◆ What you are asked to do: This exercise calls for copying every line below that holds the word "execute".

Extracted data entries
═══
(** [node_tree.nodes.remove(node)]: the node goes, and its links with it. *)
Definition nodes_remove (t : string) (i : nat) : Py unit :=
  _ <- get_node t i ;;
  nt <- get_tree t ;;
  put_tree t
    {| nodes := List.filter (fun n => negb (node_is i n)) (nodes nt);
       links := List.filter
                  (fun l => negb (Nat.eqb (from_node l) i || Nat.eqb (to_node l) i))
                  (links nt);
       nodes_active := match nodes_active nt with
                       | Some a => if Nat.eqb a i then None else Some a
                       | None => None
                       end |}.

Definition update_node (t : string) (i : nat) (f : Node -> Node) : Py unit :=
  _ <- get_node t i ;;
  nt <- get_tree t ;;
  put_tree t {| nodes := map (fun n => if node_is i n then f n else n) (nodes nt);
                links := links nt; nodes_active := nodes_active nt |}.

Definition set_location (t : string) (i : nat) (loc : Z * Z) : Py unit :=
  update_node t i (fun n =>
    {| node_id := node_id n; node_type := node_type n; node_location := loc;
       node_image := node_image n |}).

Definition set_node_image (t : string) (i : nat) (img : string) : Py unit :=
  update_node t i (fun n =>
    {| node_id := node_id n; node_type := node_type n;
       node_location := node_location n; node_image := Some img |}).

(** [nodes.active = node] *)
Definition set_nodes_active (t : string) (i : nat) : Py unit :=
  _ <- get_node t i ;;
  nt <- get_tree t ;;
  put_tree t {| nodes := nodes nt; links := links nt; nodes_active := Some i |}.

(** Socket names behind the indices the add-on uses (Blender 3.0). *)
Definition output_socket (k : NodeKind) (i : nat) : option string :=
  match k, i with
  | TEX_IMAGE, O => Some "Color"
  | BSDF_PRINCIPLED, O => Some "BSDF"
  | NORMAL_MAP, O => Some "Normal"
  | _, _ => None
  end.

Definition input_socket (k : NodeKind) (i : nat) : option string :=
  match k with
  | OUTPUT_MATERIAL => if Nat.eqb i 0 then Some "Surface" else None
  | BSDF_PRINCIPLED =>
      if Nat.eqb i 0 then Some "Base Color"
      else if Nat.eqb i 9 then Some "Roughness"
      else if Nat.eqb i 21 then Some "Alpha"
      else if Nat.eqb i 22 then Some "Normal"
      else None
  | NORMAL_MAP => if Nat.eqb i 1 then Some "Color" else None
  | _ => None
  end.

(** [node_tree.links.new(from.outputs[s], to.inputs[s'])]: an input takes
    one link, so a link already ending there is replaced. *)
Definition links_new (t : string) (src : nat) (src_socket : string)
    (dst : nat) (dst_socket : string) : Py unit :=
  _ <- get_node t src ;;
  _ <- get_node t dst ;;
  nt <- get_tree t ;;
  put_tree t
    {| nodes := nodes nt;
       links := List.filter
                  (fun l => negb (Nat.eqb (to_node l) dst && String.eqb (to_socket l) dst_socket))
                  (links nt) ++
                [ {| from_node := src; from_socket := src_socket;
                     to_node := dst; to_socket := dst_socket |} ];
       nodes_active := nodes_active nt |}.

(** [links.new(a.outputs[i], b.inputs[j])] with sockets chosen by index. *)
Definition links_new_idx (t : string) (src i dst j : nat) : Py unit :=
  a <- get_node t src ;;
  b <- get_node t dst ;;
  match output_socket (node_type a) i, input_socket (node_type b) j with
  | Some s, Some s' => links_new t src s dst s'
  | _, _ => raise IndexError
  end.

(** [material.use_nodes = True]: a material without a node tree gets the
    host's default one (a principled shader wired to a material output). *)
Definition material_use_nodes (m : string) : Py unit :=
  w <- gets (fun w => w) ;;
  match trees (data w) !! m with
  | Some _ => ret tt
  | None =>
      let i := next_node (data w) in
      put_tree m
        {| nodes := [ {| node_id := i; node_type := BSDF_PRINCIPLED;
                         node_location := (10, 300); node_image := None |};
                      {| node_id := S i; node_type := OUTPUT_MATERIAL;
                         node_location := (300, 300); node_image := None |} ];
           links := [ {| from_node := i; from_socket := "BSDF";
                         to_node := S i; to_socket := "Surface" |} ];
           nodes_active := None |} ;;;
      modify (on_data (set_next_node (S (S i))))
  end.

(** * export_simplifier.py *)

Definition create_subdir (name : string) (path : option string) : Py string :=
  w <- gets (fun w => w) ;;
  let path := if truthy path then default "" path
              else simplifier_export_dir (simplifier (scene w)) in
  let sub_dir := path_join path name in
  ex <- os_path_exists sub_dir ;;
  if negb ex then
    r <- try_except (os_makedirs sub_dir ;;; ret None)
           (fun e => match e with
                     | PermissionError => Some (ret (Some ""))
                     | _ => None
                     end) ;;
    match r with
    | Some s => ret s
    | None => ret sub_dir
    end
  else ret sub_dir.

Definition unwrap : Py unit :=
  unwrapped <- gets (fun w => model_unwrapped (scene w)) ;;
  if negb unwrapped then
    ops_object_transform_apply false false true ;;;
    ops_object_mode_set EDIT ;;;
    ops_mesh_select_all ;;;
    ops_uv_smart_project (6 # 100) ;;;
    ops_object_mode_set OBJECT ;;;
    modify (on_scene (set_model_unwrapped true))
  else ret tt.

Module SIMPLIFIER_OT_update_material_list.

(** The first loop of [execute]: [old_selection[mat.material.name] = mat.selected]. *)
Fixpoint save_selection (group : list MaterialDataGroup) (old_selection : gmap string bool)
    : res (gmap string bool) :=
  match group with
  | [] => Ret old_selection
  | mat :: group' =>
      match item_material mat with
      | Some name => save_selection group' (<[name := item_selected mat]> old_selection)
      | None => Raise AttributeError
      end
  end.

Definition slot_name (slot : option string) : string := default "" slot.

Definition was_selected (old_selection : gmap string bool) (name : string) : bool :=
  match old_selection !! name with
  | Some true => true
  | _ => false
  end.

Definition add_item (old_selection : gmap string bool) (slot : option string) : Py unit :=
  modify (on_scene (fun s =>
    set_material_group
      (material_group s ++
         [ {| item_name := slot_name slot; item_material := slot;
              item_selected := was_selected old_selection (slot_name slot) |} ]) s)).

Definition execute : Py status :=
  w <- gets (fun w => w) ;;
  match save_selection (material_group (scene w)) ∅ with
  | Raise e => raise e
  | Ret old_selection =>
      modify (on_scene (set_material_group [])) ;;;
      match active_object w with
      | None => ret FINISHED
      | Some active_obj =>
          set_objs (update_named (obj_name active_obj)
                      (obj_with_active_material_index (custom_index (scene w)))) ;;;
          for_ (obj_material_slots active_obj) (add_item old_selection) ;;;
          ret FINISHED
      end
  end.

End SIMPLIFIER_OT_update_material_list.

Definition format_id (f : Format) : string :=
  match f with FBX => "FBX" | GLTF => "GLTF" | OBJ => "OBJ" end.

Definition gltf_format_id (f : GltfFormat) : string :=
  match f with
  | GLTF_SEPARATE => "GLTF_SEPARATE"
  | GLTF_EMBEDDED => "GLTF_EMBEDDED"
  | GLB => "GLB"
  end.

Module SIMPLIFIER_OT_export.

Definition deselect_all_objects : Py unit :=
  set_objs (map (obj_with_selected false)).

Definition select_object (name : string) : Py unit :=
  deselect_all_objects ;;;
  select_set name true.

Definition correct_origin (obj : string) : Py unit :=
  set_objs (update_named obj
              (fun o => obj_with_transform zero3 (obj_rotation o) (obj_scale o) o)).

Definition apply_transform : Py unit :=
  ops_object_transform_apply true true true.

Definition export_unreal (obj_dir name : string) : Py unit :=
  w <- gets (fun w => w) ;;
  let data := simplifier (scene w) in
  let objects := selected_objects w in
  let extension :=
    match simplifier_format data, simplifier_gltf_format data with
    | GLTF, GLB => "glb"
    | f, _ => lower (format_id f)
    end in
  let target_file := path_join obj_dir (name +:+ "." +:+ extension) in
  let origin :=
    match objects with
    | [o] => correct_origin (obj_name o)
    | _ => ret tt
    end in
  match simplifier_format data with
  | FBX =>
      origin ;;;
      when (simplifier_unwrap data) unwrap ;;;
      ops_export "export_scene.fbx" target_file
        (list_to_map [("use_selection", PBool true); ("mesh_smooth_type", PStr "FACE");
                      ("bake_space_transform", PBool true)])
  | OBJ =>
      origin ;;;
      when (simplifier_unwrap data) unwrap ;;;
      ops_export "export_scene.obj" target_file
        (list_to_map [("use_selection", PBool true); ("axis_forward", PStr "Y");
                      ("axis_up", PStr "Z"); ("global_scale", PNum 100)])
  | GLTF =>
      origin ;;;
      apply_transform ;;;
      when (simplifier_unwrap data) unwrap ;;;
      ops_export "export_scene.gltf" target_file
        (list_to_map [("use_selection", PBool true); ("export_apply", PBool true);
                      ("export_format", PStr (gltf_format_id (simplifier_gltf_format data)))])
  end.

(** Deletes the duplicated objects. *)
Definition clean_up : Py unit := ops_object_delete.

Definition perform_export : Py bool :=
  w <- gets (fun w => w) ;;
  match selected_objects w with
  | [] => raise IndexError
  | first :: _ =>
      let name := obj_name first in
      ops_object_duplicate ;;;
      obj_dir <- create_subdir name
                   (Some (simplifier_export_dir (simplifier (scene w)))) ;;
      if String.eqb obj_dir "" then
        report ERROR "Cannot access chosen dir." ;;;
        clean_up ;;;
        ret false
      else
        match simplifier_software (simplifier (scene w)) with
        | UNREAL => export_unreal obj_dir name
        end ;;;
        clean_up ;;;
        ret true
  end.

Definition set_original_configuration (mode : Mode) (selected : list string)
    (active : option string) : Py unit :=
  for_ selected select_object ;;;
  modify (on_scene (set_active active)) ;;;
  ops_object_mode_set mode.

Definition execute : Py status :=
  modify (on_scene (set_model_unwrapped false)) ;;;
  w <- gets (fun w => w) ;;
  if Nat.eqb (List.length (selected_objects w)) 0 then
    report ERROR "No models selected, please select models you want to export" ;;;
    ret CANCELLED
  else
    match active_object w with
    | None => raise AttributeError
    | Some _ =>
        let current_mode := mode (scene w) in
        let active_obj := active (scene w) in
        let selected_objects := map obj_name (selected_objects w) in
        when (match current_mode with OBJECT => false | _ => true end)
          (ops_object_mode_set OBJECT) ;;;
        ok <- perform_export ;;
        if negb ok then
          set_original_configuration current_mode selected_objects active_obj ;;;
          ret CANCELLED
        else
          set_original_configuration current_mode selected_objects active_obj ;;;
          report INFO "Model successfully exported" ;;;
          ret FINISHED
    end.

End SIMPLIFIER_OT_export.

(** [bpy.ops.simplifier.export()] called from a script: a Python exception
    inside the operator, or an error it reported, reaches the caller as
    [RuntimeError]. *)
Definition ops_simplifier_export : Py status :=
  fun w =>
    match SIMPLIFIER_OT_export.execute w with
    | (w1, Ret s) =>
        if existsb (fun r => match fst r with ERROR => true | INFO => false end)
             (skipn (List.length (reports (env w))) (reports (env w1)))
        then (w1, Raise RuntimeError)
        else (w1, Ret s)
    | (w1, Raise _) => (w1, Raise RuntimeError)
    end.

Definition bake_type_id (t : BakeType) : string :=
  match t with
  | DIFFUSE => "DIFFUSE"
  | NORMAL => "NORMAL"
  | ROUGHNESS => "ROUGHNESS"
  | GLOSSY => "GLOSSY"
  | ALPHA => "ALPHA"
  end.

(** A deferred reconnection of a material output, one per closure the
    bake operator stores: the synthesized shader ([None] while the
    closure's variable was never bound) or the node that fed the output
    before. *)
Inductive Reconnect :=
| ConnectNew (node_tree : string) (principled_node : option nat) (output_node : nat)
| ConnectOld (node_tree : string) (old_node : nat) (old_socket : string) (output_node : nat).

Record ConnectToOutputs := {
  connect_new : list Reconnect;
  connect_old : list Reconnect
}.

Definition run_connect (c : Reconnect) : Py unit :=
  match c with
  | ConnectNew t (Some p) out => links_new_idx t p 0 out 0
  | ConnectNew t None out => raise NameError
  | ConnectOld t old s out =>
      _ <- get_node t old ;;
      b <- get_node t out ;;
      match input_socket (node_type b) 0 with
      | Some s' => links_new t old s out s'
      | None => raise IndexError
      end
  end.

Module SIMPLIFIER_OT_bake.

(** The loop of [texture_exists] over [bpy.data.images]. *)
Fixpoint texture_exists_in (imgs : list Image) (texture_name : string) (width height : Z)
    : res bool :=
  match imgs with
  | [] => Ret false
  | img :: imgs' =>
      if String.eqb (img_name img) texture_name &&
         (fst (img_size img) =? width) && (snd (img_size img) =? height)
      then Ret true
      else if String.eqb (img_name img) texture_name &&
              (negb (fst (img_size img) =? width) || negb (snd (img_size img) =? height))
      then Raise AttributeError
      else texture_exists_in imgs' texture_name width height
  end.

Definition texture_exists (texture_name : string) : Py bool :=
  fun w =>
    (w, texture_exists_in (images (data w)) texture_name
          (baker_width (baker (scene w))) (baker_height (baker (scene w)))).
═══
◆ Task result:
(** The first loop of [execute]: [old_selection[mat.material.name] = mat.selected]. *)
Definition execute : Py status :=
Definition execute : Py status :=
    match SIMPLIFIER_OT_export.execute w with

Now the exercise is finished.